As cases poured into the county over the summer, many from a prison outbreak at Fort Dodge Correctional Facility, Glasgo said that TRMC experienced surges in patients during the months of June, July and August — the biggest of which was in August. The hospital has not tapped into its surge area since May. In the months following, a different approach was adopted to caring for COVID-19 patients, meaning TRMC didn’t have to utilize as much space.

Glasgo said the hospital was not close to overwhelming its total capacity, which serves those in Webster County and many surrounding regions of Iowa, at any point over the last six months.

In that time, public health interventions became politicized and chastised, Prescott said.

“I have been in public health for 20 years,” she said. “I have never witnessed a situation so polarized and so politicized where it significantly affected the work we do in the public health arena.”

And while she said the number of cases and deaths has lived up to be worse than trajectories at the onset of the pandemic, Dr. Megan Srinivas, an infectious disease specialist who practiced at CHC until August, said the evolution of information about the disease has been nothing short of remarkable. She said that Webster County and Iowa have yet to reach its peak in cases.

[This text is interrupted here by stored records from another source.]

Definition upload_request (filePath : string) : request :=
  RNet "V2UploadLogs" [lc_ClusterID cfg; lc_HostID cfg; lc_InfraEnvID cfg; "host"; filePath].
Definition FileUploader (filePath : string) : Go (option error) :=
  opened ← Open filePath;
  match opened with
  | Some err => mret (Some err)
  | None => ask (upload_request filePath) (λ l, e_upload_logs l [filePath])
  end.

Definition progress_request (progress : string) : request :=
  RNet "V2UpdateHostLogsProgress" [lc_InfraEnvID cfg; lc_HostID cfg; progress].
Definition LogProgressReport (progress : string) : Go (option error) :=
  ask (progress_request progress) (λ l, e_logs_progress l [progress]).

(** The methods that do not need the others *)
Definition executer_base (errors_of installer_of : string → Go (list error)) : LogsSender := {|
  l_Execute := Execute;
  l_ExecutePrivileged := ExecutePrivileged;
  l_ExecuteOutputToFile := ExecuteOutputToFile;
  l_ExecutePrivilegedToFile := ExecutePrivilegedToFile;
  l_CreateFolderIfNotExist := CreateFolderIfNotExist;
  l_FileUploader := FileUploader;
  l_LogProgressReport := LogProgressReport;
  l_GatherErrorLogs := errors_of;
  l_GatherInstallerLogs := installer_of
|}.
#[local] Instance simple_executer : LogsSender := executer_base (λ _, mret []) (λ _, mret []).

Definition GatherErrorLogs (targetDir : string) : Go (list error) :=
  e1 ← getDmesgLogs (path_join [targetDir; "dmesg.logs"]);
  e2 ← getCoreDumps targetDir;
  e3 ← getJournalLogs (Since cfg) (path_join [targetDir; "journal.logs"]) [];
  mret (append_error (append_error (append_error [] e1) e2) e3).

(** A script of installer-gather: anything on stderr is an error. *)
Definition script_error (stdErr : string) (exitCode : Z) : option error :=
  if negb (String.eqb stdErr "") || negb (exitCode =? 0)%Z then Some (errorf stdErr) else None.

(** What GatherInstallerLogs runs itself, between starting the partial
    collection and waiting for it. *)
Definition gather_scripts (gatherID targetDir : string) : Go (list error) :=
  let args := ["--id"; gatherID] ++ Split (MastersIPs cfg) "," in
  '(_, e1, c1) ← Execute ovsGatherBin args;
  '(_, e2, c2) ← ExecutePrivileged installerGatherBin args;
  '(_, e3, c3) ← ExecutePrivileged "mv" [installerGatherArchivePreifx +:+ gatherID +:+ ".tar.gz"; targetDir];
  mret (append_error (append_error (append_error [] (script_error e1 c1)) (script_error e2 c2))
          (if negb (c3 =? 0)%Z then Some (errorf e3) else None)).

(** *** The partial collection: another goroutine

    The wait group and the context of the two goroutines. *)
Record sync : Type := Sync { wg : Z; collect_cancelled : bool }.
Abbreviation Both := (proc request (shared * sync)).

(** A negative counter panics. *)
Definition wg_Add (n : Z) : Both () :=
  count ← shared_do (λ s, ((wg s.2 + n)%Z, (s.1, Sync (wg s.2 + n) (collect_cancelled s.2))));
  if (count <? 0)%Z then panic else mret ().
Definition wg_Done : Both () := wg_Add (-1).
Definition collectContextCancel : Both () := shared_do (λ s, ((), (s.1, Sync (wg s.2) true))).
(** [fuel] bounds how often the counter is looked at; [false] when it runs out. *)
Fixpoint wg_Wait (fuel : nat) : Both bool :=
  match fuel with
  | O => mret false
  | S fuel' =>
      count ← shared_do (λ s, (wg s.2, s));
      if (count =? 0)%Z then mret true else wg_Wait fuel'
  end.

Definition minute : Z := 60 * 1000000000.
Definition partial_archive (targetDir : string) : string :=
  path_join [path_join [targetDir; "partial"]; "log-bundle-partial.tar.gz"].

(** The loop: a tick or the end of the context, whichever the select takes;
    [fuel] bounds the rounds, after which the goroutine makes no more progress. *)
Fixpoint collect_loop (fuel : nat) (targetDir gatherId : string) : Both () :=
  match fuel with
  | O => block
  | S fuel' =>
      tick ← lift (ask (RSleep minute) e_timer_fired);
      cancelled ← shared_do (λ s, (collect_cancelled s.2, s));
      if cancelled && negb tick then
        _ ← lift (FsOp "RemoveAll" [path_join [targetDir; "partial"]]); mret ()
      else
        let inputPath := "/tmp/artifacts-" +:+ gatherId in
        '(_, errOut, execCode) ← lift (Execute "tar"
          ["-czvf"; partial_archive targetDir; "-C"; Dir inputPath; Base inputPath]);
        if negb (execCode =? 0)%Z then collect_loop fuel' targetDir gatherId else
        _ ← lift (uploadLogs targetDir (logsDir +:+ "/logs.tar.gz"));
        collect_loop fuel' targetDir gatherId
  end.

Definition CollectPartialLogs (fuel : nat) (targetDir gatherId : string) : Both () :=
  defer wg_Done (
    err ← lift (CreateFolderIfNotExist (path_join [targetDir; "partial"]));
    match err with
    | Some _ => mret ()
    | None => collect_loop fuel targetDir gatherId
    end).

(** The goroutine of the caller from the [go] statement on. *)
Definition gather_after_go (fuel : nat) (targetDir gatherID : string) : Both (list error * bool) :=
  _ ← wg_Add 1;
  errs ← lift (gather_scripts gatherID targetDir);
  _ ← collectContextCancel;
  waited ← wg_Wait fuel;
  mret (errs, waited).

(** The two goroutines by turns, the scheduler's choice ([true]: the partial
    collection). The method returns when the caller does; a panic of the other
    goroutine ends the process, with code 2 and without the functions the caller
    has deferred; when the turns are over both are still at work. *)
Fixpoint by_turns {A B} (turns : list bool) (c : Both A) (k : Both B) (y : sync) : Go B :=
  match c, k, turns with
  | PPanic, _, _ => exit_process 2
  | _, PRet b, _ => mret b
  | _, PPanic, _ => panic
  | PAsk r f c', _, true :: turns' => PAsk r f (λ x, by_turns turns' (c' x) k y)
  | PState f c', _, true :: turns' =>
      PState (λ s, (((f (s, y)).1, (f (s, y)).2.2), (f (s, y)).2.1)) (λ x, by_turns turns' (c' x.1) k x.2)
  | _, PAsk r f k', false :: turns' => PAsk r f (λ x, by_turns turns' c (k' x) y)
  | _, PState f k', false :: turns' =>
      PState (λ s, (((f (s, y)).1, (f (s, y)).2.2), (f (s, y)).2.1)) (λ x, by_turns turns' c (k' x.1) x.2)
  | _, _, _ :: turns' => by_turns turns' c k y
  | _, _, [] => block
  end.

(** [length turns] is enough fuel for both: every round takes a turn. *)
Definition GatherInstallerLogs (targetDir : string) : Go (list error) :=
  now ← Now;
  choices ← ask RSchedule e_schedule;
  let gatherID := format_time now in
  let turns := map (Nat.eqb 0) choices in
  '(errs, waited) ← by_turns turns (CollectPartialLogs (length turns) targetDir gatherID)
      (gather_after_go (length turns) targetDir gatherID) (Sync 0 false);
  if (waited : bool) then mret errs else block.
End Executer.

Definition LogsSenderExecuter {env : Env} {service : LogsService} (format_time : Z → string)
    (cfg : LogsSenderConfig) : LogsSender :=
  executer_base cfg (GatherErrorLogs cfg) (GatherInstallerLogs cfg format_time).

Section Main.
Context {env : Env} {service : LogsService} {connect : Connect}.
Variable format_time : Z → string.

(** getClient: a failure is fatal to the process. *)
Definition getClient (cfg : LogsSenderConfig) (inventoryUrl pullSecretToken : string) : Go (result session) :=
  New (lc_agent cfg) inventoryUrl pullSecretToken.

(** Main: the exit code (os.Exit(-1) is 255) and what is printed. *)
Definition Main (cfg : LogsSenderConfig) : Go (Z * string) :=
  client ← getClient cfg (lc_TargetURL cfg) (lc_PullSecretToken cfg);
  match client with
  | Bad err => mret (1%Z, "")
  | Good _ =>
      '(err, report) ← SendLogs (l := LogsSenderExecuter format_time cfg) cfg;
      mret (match err with
            | Some e => (255%Z, "Failed to run send logs  " +:+ err_msg e +:+ nls)
            | None => (0%Z, "Logs were sent" +:+ nls +:+ report +:+ nls)
            end)
  end.
End Main.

“From a scientific standpoint, we’ve learned a lot, but still have a lot to know,” Srinivas said. “We spend decades studying the average virus.”

Srinivas, through her role at the University of North Carolina School of Medicine, is helping lead one of many efforts in the race to develop a vaccine.

But politics have started to meddle with the science, she said, leading many to refuse to listen to public health and medical experts.

Where are we headed?

With flu season getting well under way, the fear of the unknown may make a resurgence as many worry about the compounding effects of influenza and COVID-19.

Prescott said that for public health, the compounding effects will be unpredictable.

“Unfortunately, the coronavirus is not going away and flu season is upon us,” she said. “We ask the community to have patience and understanding, not only with our department, but with schools, skilled nursing facilities and our health care system as we continue to navigate the pandemic and other illnesses in our community.”

WCPH will continue to focus efforts on preparing for mass vaccination clinics for a future coronavirus vaccine.

“Our agency expects more cases,” she said.

CHC will be doing both flu and COVID-19 tests for many patients, Kruckenberg said.

“The symptoms are similar, so it’s not going to be an easy differential to make,” Feser said. “You’re definitely going to have to get a test.”

And like with COVID-19, the same rules will apply: stay home when you’re sick, get tested and isolate. The focus will be on early testing.

“I hope it’s not going to be a huge influx with flu season, but it potentially could,” Feser said.

TRMC remains ready for whatever happens next, not expecting the worst but prepared with a plan, should it happen.

“We want to be prepared to serve our community, that’s our goal,” Glasgo said. “I would say we have prepared for the worst. Do I think we’re going to get to that point? I sure hope not.”

But many of those surveyed cautioned locals not to put too much in faith in the vaccine as a silver bullet to pre-coronavirus normalcy. Wearing masks, refraining from large groups and other protocol are here to stay for the foreseeable future.

“A vaccine isn’t going to be the magic end-all (solution). The emphasis on this as a magic solution is misguided,” Srinivas said. “It will help prevent people from getting ill, but we don’t know what the efficacy of the vaccine will be.”

Like the flu shot, the efficacy rate could be 30-60%. Many in the medical and research field are realistically hoping that the vaccine will simply reduce the severity of symptoms, particularly for those with preexisting conditions that put them at risk for complications.

Srinivas also said the vaccine might need to be taken every year or semi-annually, like the flu vaccine.

In the mean time, she said high levels of public adherence to mask wearing is one of the single best ways to get the public through the crisis.

“That small piece of cloth can save so many lives and enable us to reengage with the economy and reduce those struggles we’re seeing happen throughout the country,” she said.